Monday, May 16, 2016

The Case for Change: Health in the ACT

My talk  at the Canberra Nurses conference, May 31, 2016 Slides at:

Australians are living longer, and so are people overseas. Yet, some of the underlying foundations of health, both here and globally, are eroding. This has not yet translated to a fall in Australian health indicators, but could such a decline be around the corner?
Evidence of deterioration in health status, for some vulnerable groups, has already been documented in the US and elsewhere.
Government services in Australia, as in many countries, face increasing pressure to manage more with less. This applies not only to the health system, but also for social security, Indigenous affairs and other sections where budget cuts have the potential to harm health.1
Additionally, within health, there is a perception not only of increased patient2 expectations, but increasingly powerful (and costly) technologies and treatment to diagnose and treat illness. Do we really get value from this?
Another underlying health “determinant” is adverse global environmental change. A prominent example is the warming and “wilding” climate. While some effects may seem sleeping, far in the future,3 others, on reflection, may already be with us – and not that hard to understand.4
Some have even argued that adverse “eco-social” 5 changes have the potential to harm the life support system of civilisation, with effects far worse than even the 2008 financial crisis.
Such gloomy futures are not inevitable. Canberra, compared to most places, is a wealthy and privileged city in a wealthy and privileged nation. Together, we can contribute to the profound transformation that is needed for a better future.

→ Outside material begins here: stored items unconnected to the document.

(* ===== verification/ClientUdp.v ===== *)
(** * ClientUdp: a SOCKS UDP association (crates/uk-client/src/relay/udp.rs)

    Which datagrams the association accepts from the local network, and how they are
    handed to one worker per target.  What a worker then does with its flow is in
    [ClientFlows]. *)

From S2P Require Import Prelude Wire Varint FrameCodec RustStd Endpoint TargetCodec RelayPayload Settings FrameIo.
From S2P Require Import ServerConfig Socks5.

Module ClientUdp.

(** [SocketAddr]; for IPv4 the last two are zero. *)
Record Peer : Set := { ip : IpAddr; port : Z; flowinfo : Z; scope_id : Z }.

#[global] Instance Peer_eq_dec : EqDecision Peer.
Proof. solve_decision. Defined.

#[global] Instance Target_countable : Countable Target.Target.
Proof.
  refine (inj_countable'
    (λ t, match t with Target.Domain d p => inl (d, p) | Target.Ipv4 a p => inr (inl (a, p)) | Target.Ipv6 a p => inr (inr (a, p)) end)
    (λ s, match s with inl (d, p) => Target.Domain d p | inr (inl (a, p)) => Target.Ipv4 a p | inr (inr (a, p)) => Target.Ipv6 a p end) _).
  by intros [].
Defined.

(* @src crates/uk-client/src/relay/udp.rs 40-40 UDP_TARGET_QUEUE_CAPACITY *)
Definition UDP_TARGET_QUEUE_CAPACITY : Z := 8.

(* @src crates/uk-client/src/relay/udp.rs 64-77 UdpClientEndpoint *)
Record UdpClientEndpoint : Set := { requested : Socks5.SocksEndpoint; control_peer_ip : IpAddr; learned : option Peer }.

(* @src crates/uk-client/src/relay/udp.rs 780-785 canonical_ip *)
Definition canonical_ip (i : IpAddr) : IpAddr :=
  match i with
  | IpV6 a => match ipv6_to_ipv4_mapped a with Some v4 => IpV4 v4 | None => IpV6 a end
  | IpV4 a => IpV4 a
  end.

(* @src crates/uk-client/src/relay/udp.rs 776-778 ip_matches *)
Definition ip_matches (left right : IpAddr) : bool := bool_decide (canonical_ip left = canonical_ip right).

1. eg the Australian government can no longer bail out the car industry and this will worsen unemployment. At the same time, unemployment benefits remain far below the poverty level.
2. I know most nurses used to prefer the word “client” (and this may still be the case) but for me the word “client” sound too business like, too market-driven. It is actually a symbolic evidence of one of the problems I’m trying to explore, regarding health cost blowouts and unreasonable expectations; eg if I am rich and sick and a “client”, it suggests to much that the dr/nurse/health system is for sale; with services (including basic care) to be purchased .. but if I am poor I can’t purchase as much care, and then I resent it ..  and my expectations also rise (as I see what others get) .. increased inequality erodes overall health. It’s also a question of what kind of society do we want?
4. Most of Tasmania was shrouded in smoke in January 2016, in part from drying and increased temperature. Almost its entire population is inhaling high levels of smoke particles for at least a week. This significantly harms the health (cardiac as well as respiratory and general) of vulnerable people.
5. Causes that are neither entirely environmental or social, but arise through the interaction of environmental and social factors.